Sanna's Bag

“I never seem to have what I need when I need it. I’m going to make a belt-bag that’s bigger on the inside than on the outside, and just carry everything with me.”

Wednesday, July 25, 2007

The old pro weaves - chpt.2

Chapter two, tieing on the warp.
So you have threaded the loom with the dummy warp. Now take two sticks that are longer than your loom is deep and rest your reed on them as shown. do you have a reed hook? It will help a lot. If you don't have a reed hook, find a crochet hook that is small enough to go through your reed.
This is a ten dent reed. that means there are ten spaces per inch. I am going to weave fabric with 20 threads per inch in the warp, so I will put two threads per space . Measure your reed, figure where the right edge of your warp will start and begin pulling the wrap through the reed. See my crochet hook sticking up on the right side?
Now see where the warp has been pulled through?
The whole point of a dummy warp is that crosses don't matter. There is no pattern set up yet, so there is no way to get it wrong.

Agaiin, tie a slip knot every ten threads to help keep track of where you are and to prevent accidental pull outs. (Like when dear little kittens want to know what you are doing, so they jump onto the warp to watch.)

Tie your dummy warp onto the front beam. I am doing a solid warp, so no need to set up a pattern. I'll show you haw to set a pattern when I tie on the next warp.


Working left to right, pick athread from the first dent of the dummy warp, and tie on your warp thread (Direct from the cone.) Take the end of your warp thread between thumb and forefinger of the left hand, pluck out a thread from your dummy warp with the right hand, put dummy warp and real warp ends together and roll them around your finger to make a knot, just like you make a knot in the end of your sewing thread.
Again, you will use your loom as a warping board.
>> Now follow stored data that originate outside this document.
(** The stimulus of [trigger_isr k], serviced between the call of
    [pio_sm_put_blocking] and the load of [irq_flags]. *)
Lemma trigger_isr_synchronized
        (sched : schedule) (slot : nat) (m : machine) (k : Z) (n : nat) :
  ready m ->
  0 <= k <= 3 ->
  serviced_in k (sched (2 + slot)%nat ++ sched (3 + slot)%nat) ->
  (exists m4 : machine,
      exec env_act 4 (trigger_isr k) sched slot m = Out_of_fuel m4 (4 + slot) /\
      irq_flags m4 = Z.shiftl 1 k) /\
  (exists m' : machine,
      exec env_act (10 + n) (trigger_isr k) sched slot m = Done m' (10 + slot) n tt /\
      calls m' =
        (calls m ++
         [call_printf ("Triggering ISR from state machine " ++ fmt_d k ++ LF);
          call_pio_sm_put_blocking k 1;
          call_printf ("Expected IRQ flags: 0x" ++ fmt_08X (Z.shiftl 1 k) ++ LF);
          call_printf ("Actual IRQ Flags: 0x" ++ fmt_08X (Z.shiftl 1 k) ++ LF)])%list /\
      (k = 2 ->
       console (calls m') =
         (console (calls m) ++
          [("Triggering ISR from state machine 2" ++ LF)%string;
           ("Expected IRQ flags: 0x00000004" ++ LF)%string;
           ("Actual IRQ Flags: 0x00000004" ++ LF)%string])%list) /\
      irq_flags m' = 0 /\
      ready m').
Proof.
  intros (Hidle & I & V & D & O) Hk Hs.
  assert (H : handled m) by (intros _; exact V).
  unfold trigger_isr. unfold_calls. rewrite (shl1_small k Hk).
  (* the first line and the stimulus *)
  set (ma := log (call_printf ("Triggering ISR from state machine " ++ fmt_d k ++ LF)) m).
  set (mb := log (call_pio_sm_put_blocking k 1) (set_tx_fifo k [1] ma)).
  assert (Hb : in_phase k Queued mb /\ armed k mb).
  { destruct Hidle as [P Q]. split.
    - cbn. split; [exact P|]. split.
      + exists 1. rewrite Z.eqb_refl. reflexivity.
      + intros j Hj. destruct (Z.eqb_spec j k); [contradiction | apply Q].
    - repeat split; [exact I | exact V | apply O, Hk]. }
  destruct Hb as [Pb Ab].
  (* the environment's two turns before the read *)
  set (mc := env_after (sched (2 + slot)%nat) mb).
  set (md := log (call_printf ("Expected IRQ flags: 0x" ++ fmt_08X (Z.shiftl 1 k) ++ LF)) mc).
  set (me := env_after (sched (3 + slot)%nat) md).
  assert (Pc : in_phase k (fold_left (advance k) (sched (2 + slot)%nat) Queued) mc).
  { apply run_actions_phase; assumption. }
  assert (Ac : armed k mc).
  { eapply armed_config; [apply (env_after_config (sched (2 + slot)%nat) mb) | exact Ab]. }
  assert (Ad : armed k md) by exact Ac.
  assert (Pe : in_phase k Serviced me).
  { rewrite <- (serviced_in_advance k _ Hs), fold_left_app.
    apply run_actions_phase; [exact Hk | exact Ad |].
    destruct (fold_left (advance k) (sched (2 + slot)%nat) Queued); exact Pc. }
  destruct Pe as [Ie Fe].
  assert (Ha : handled ma) by exact H.
  assert (Hb : handled mb) by exact H.
  assert (Hd : handled md) by (intros _; apply Ad).
  assert (He : handled me) by (subst me; auto with pico).
  assert (Ia : idle ma) by exact Hidle.
  assert (Ra : room k ma).
  { unfold room. change (tx_fifo ma k) with (tx_fifo m k).
    rewrite (proj2 Hidle k). exact D. }
  assert (Ea : (tx_fifo ma k ++ [1])%list = [1]) by (change (tx_fifo ma k) with (tx_fifo m k); rewrite (proj2 Hidle k); reflexivity).
  split.
  - exists me. cbn [Nat.add].
    main_step. rewrite (env_after_idle _ m Hidle). fold ma.
    main_step. rewrite (env_after_idle _ ma Ia), (room_unblocked k ma Ra), Ea. fold mb.
    main_step. change (S (S slot)) with (2 + slot)%nat. fold mc. fold md.
    main_step. change (S (2 + slot)) with (3 + slot)%nat. fold me.
    split; [reflexivity | exact Fe].
  - cbn [Nat.add].
    main_step. rewrite (env_after_idle _ m Hidle). fold ma.
    main_step. rewrite (env_after_idle _ ma Ia), (room_unblocked k ma Ra), Ea. fold mb.
    main_step. change (S (S slot)) with (2 + slot)%nat. fold mc. fold md.
    main_step. change (S (2 + slot)) with (3 + slot)%nat. fold me.
    rewrite Fe.
    set (mf := log (call_printf ("Actual IRQ Flags: 0x" ++ fmt_08X (Z.shiftl 1 k) ++ LF)) me).
    assert (If : idle mf) by exact Ie.
    assert (Hf : handled mf) by exact He.
    main_step. rewrite (env_after_idle _ me Ie). fold mf.
    do 4 (main_step; rewrite (env_after_idle _ mf If), exec_if_then_nothing).
    main_last_step. rewrite (env_after_idle _ mf If).
    eexists. split; [reflexivity|].
    assert (Ce : calls me = (calls m ++
         [call_printf ("Triggering ISR from state machine " ++ fmt_d k ++ LF);
          call_pio_sm_put_blocking k 1;
          call_printf ("Expected IRQ flags: 0x" ++ fmt_08X (Z.shiftl 1 k) ++ LF)])%list).
    { subst me md mc mb ma. field_simpl. rewrite <- !app_assoc. reflexivity. }
    assert (Cf : calls (set_irq_flags 0 mf) = (calls m ++
         [call_printf ("Triggering ISR from state machine " ++ fmt_d k ++ LF);
          call_pio_sm_put_blocking k 1;
          call_printf ("Expected IRQ flags: 0x" ++ fmt_08X (Z.shiftl 1 k) ++ LF);
          call_printf ("Actual IRQ Flags: 0x" ++ fmt_08X (Z.shiftl 1 k) ++ LF)])%list).
    { subst mf. cbn [calls set_irq_flags log]. rewrite Ce, <- app_assoc. reflexivity. }
    split; [exact Cf|]. split; [|split; [reflexivity|]].
    + intros ->. rewrite Cf, console_app. reflexivity.
    + split; [exact Ie|].
      subst mf me md mc mb ma. field_simpl. auto.
Qed.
My loom is a meter wide. With my left hand I pull the warp thread to the left of the castle(where the rolling counter-balence beam lives), switch hands, across the back and around the right side of the castle, across to the left side of the breast beam, switching back to the left hand as I swing, across over the right side of the breast beam, again switching hands, and break it off at a comfortable reach behind me. This gives me a three meter warp with an extra 30 inches for loom waste. If you are using yarn that does not break easily in one hand, then by all means, use a pair of clippers.
Every twenty dents, I chain the warp up and throw it over the beater to get it out of the way.
I'm out of shape, and this warping process can be hard on your shoulders, so I tied on half the warp in one day and will finish the second half the second day. And then, . . .
Tomorrow, rolling the warp onto the back beam. (Get a wide-toothed comb and a long, flat shuttle.)
If you have any questions, please shout 'em out. This is like a centipede walking. I've done it so much that most of it is unconscious. I'm bound to forget to tell you something.
And talking it through is not the same as live action, so stuff will slip between the cracks. There are no dumb questions.

6 Comments:

  • At 11:35 AM , Blogger Warrior Knitter said...
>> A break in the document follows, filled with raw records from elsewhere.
Lemma hex_fold_nonneg : ∀ hexs acc,
  forallb Re.hex hexs = true → 0 ≤ acc →
  0 ≤ fold_left (λ a h, a * 16 + Py.digit_value h) hexs acc.
Proof.
  induction hexs as [|h hexs IH]; intros acc Hall Hacc; [done|].
  simpl in Hall. apply andb_true_iff in Hall as [Hh Hall].
  apply hex_digit_facts in Hh as (_ & Hv & _). simpl. apply IH; [done|lia].
Qed.

Lemma hex_value_nonneg hexs : forallb Re.hex hexs = true → 0 ≤ hex_value hexs.
Proof. intros Hall. by apply hex_fold_nonneg. Qed.

Lemma hex_not_space h : Re.hex h = true →
  Py.c_isspace h = false ∧ h ≠ 43 ∧ h ≠ 45 ∧ h ≠ 120 ∧ h ≠ 88.
Proof.
  unfold Re.hex, Py.c_isspace.
  rewrite !orb_true_iff, !andb_true_iff, !Z.leb_le. intros Hh.
  repeat split; lia.
Qed.

(** [int(hexs, 16)] on hexadecimal digits. *)
Lemma int_hex_digits hexs :
  hexs ≠ [] → forallb Re.hex hexs = true →
  Py.int hexs 16 = Ok (hex_value hexs).
Proof.
  intros Hne Hall.
  destruct hexs as [|h hexs]; [done|].
  assert (Hascii : forallb (λ c, c <? 128) (h :: hexs) = true).
  { apply forallb_forall. intros x Hx.
    eapply forallb_forall in Hall; [|done].
    apply hex_digit_facts in Hall. apply Z.ltb_lt. lia. }
  pose proof (int_digits_hex_value (h :: hexs) 0 0 Hall) as Hv.
  pose proof Hall as Hall'.
  simpl in Hall. apply andb_true_iff in Hall as [Hh Hrest].
  pose proof (hex_digit_facts h Hh) as (H95 & _ & _).
  pose proof (hex_not_space h Hh) as (Hsp & H43 & H45 & _).
  unfold Py.int. rewrite Hascii.
  cbn [Py.skip_c_space]. rewrite Hsp.
  rewrite (proj2 (Z.eqb_neq h 43)), (proj2 (Z.eqb_neq h 45)) by done.
  change (16 =? 0) with false. cbv iota.
  assert (Hpre : Py.prefixed (h :: hexs) 120 88 = false).
  { destruct hexs as [|x hexs]; [done|]. simpl in Hrest.
    apply andb_true_iff in Hrest as [Hx _].
    pose proof (hex_not_space x Hx) as (_ & _ & _ & H120 & H88).
    cbn [Py.prefixed].
    rewrite (proj2 (Z.eqb_neq x 120)), (proj2 (Z.eqb_neq x 88)) by done.
    by rewrite andb_false_r. }
  rewrite Hpre. cbn [Z.eqb andb orb Pos.eqb].
  cbn [Py.starts_with]. rewrite (Z.eqb_sym 95), (proj2 (Z.eqb_neq h 95)) by done.
  cbn [andb]. rewrite Hv.
  rewrite len_cons. pose proof (len_nonneg hexs).
  rewrite (proj2 (Z.eqb_neq (0 + (1 + Py.len hexs)) 0)) by lia.
  done.
Qed.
    Dumb non-weaver question: Where do you get the fiber? strings? for the dummy warp.

    Fascinating.

    My eyes are too closed!!

     
  • At 12:05 PM , Anonymous Dave Daniels said...

    I understand what you are doing, but I've never seen or heard of using a dummy warp before. I've just seen regular warping with the warp fiber/thread/string. And you're doing *20* per inch???

     
  • At 12:32 PM , Blogger Amy Lane said...

    Where did you learn? Who taught you? What fascinated you about it? (Besides, like folklore, stories, and the magic of creation...was there anything else?)

    Seriously--what an amazing craft...and we haven't even started throwing the shuttle around...

     
  • At 1:20 PM , Anonymous MonicaPDX said...

    No cross to keep? (Turns bright green with envy, while remembering a 21-yard warp for 3 ruanas, with 276 ends that we had to measure out using a big warping board and the coathooks at the other end of a hallway...and return. To make one (1) end. While remembering to make the bloody cross. 276 times.)

    I think I may faint...

    And I am definitely printing these posts off for future reference and my own edification. I'll need 'em when I manage to make enough room that I can pull out my little 36" 4-harness loom that's been languishing in the closet. I may finally get some inspiration, here. Thanks! Especially for the nice, clickable large photos!

     
  • At 4:04 AM , Blogger Bells said...

    Good lord. What a fascinating series! Looking forward to part 3! I can't say I'll never do this, but I think the chances are low, so I am very happy to watch and admire.

     
  • At 5:11 AM , Blogger Jejune said...

    Wow, how totally fascinating and COMPLICATED - I'm in awe! Amazing. Looking forward to Part 3!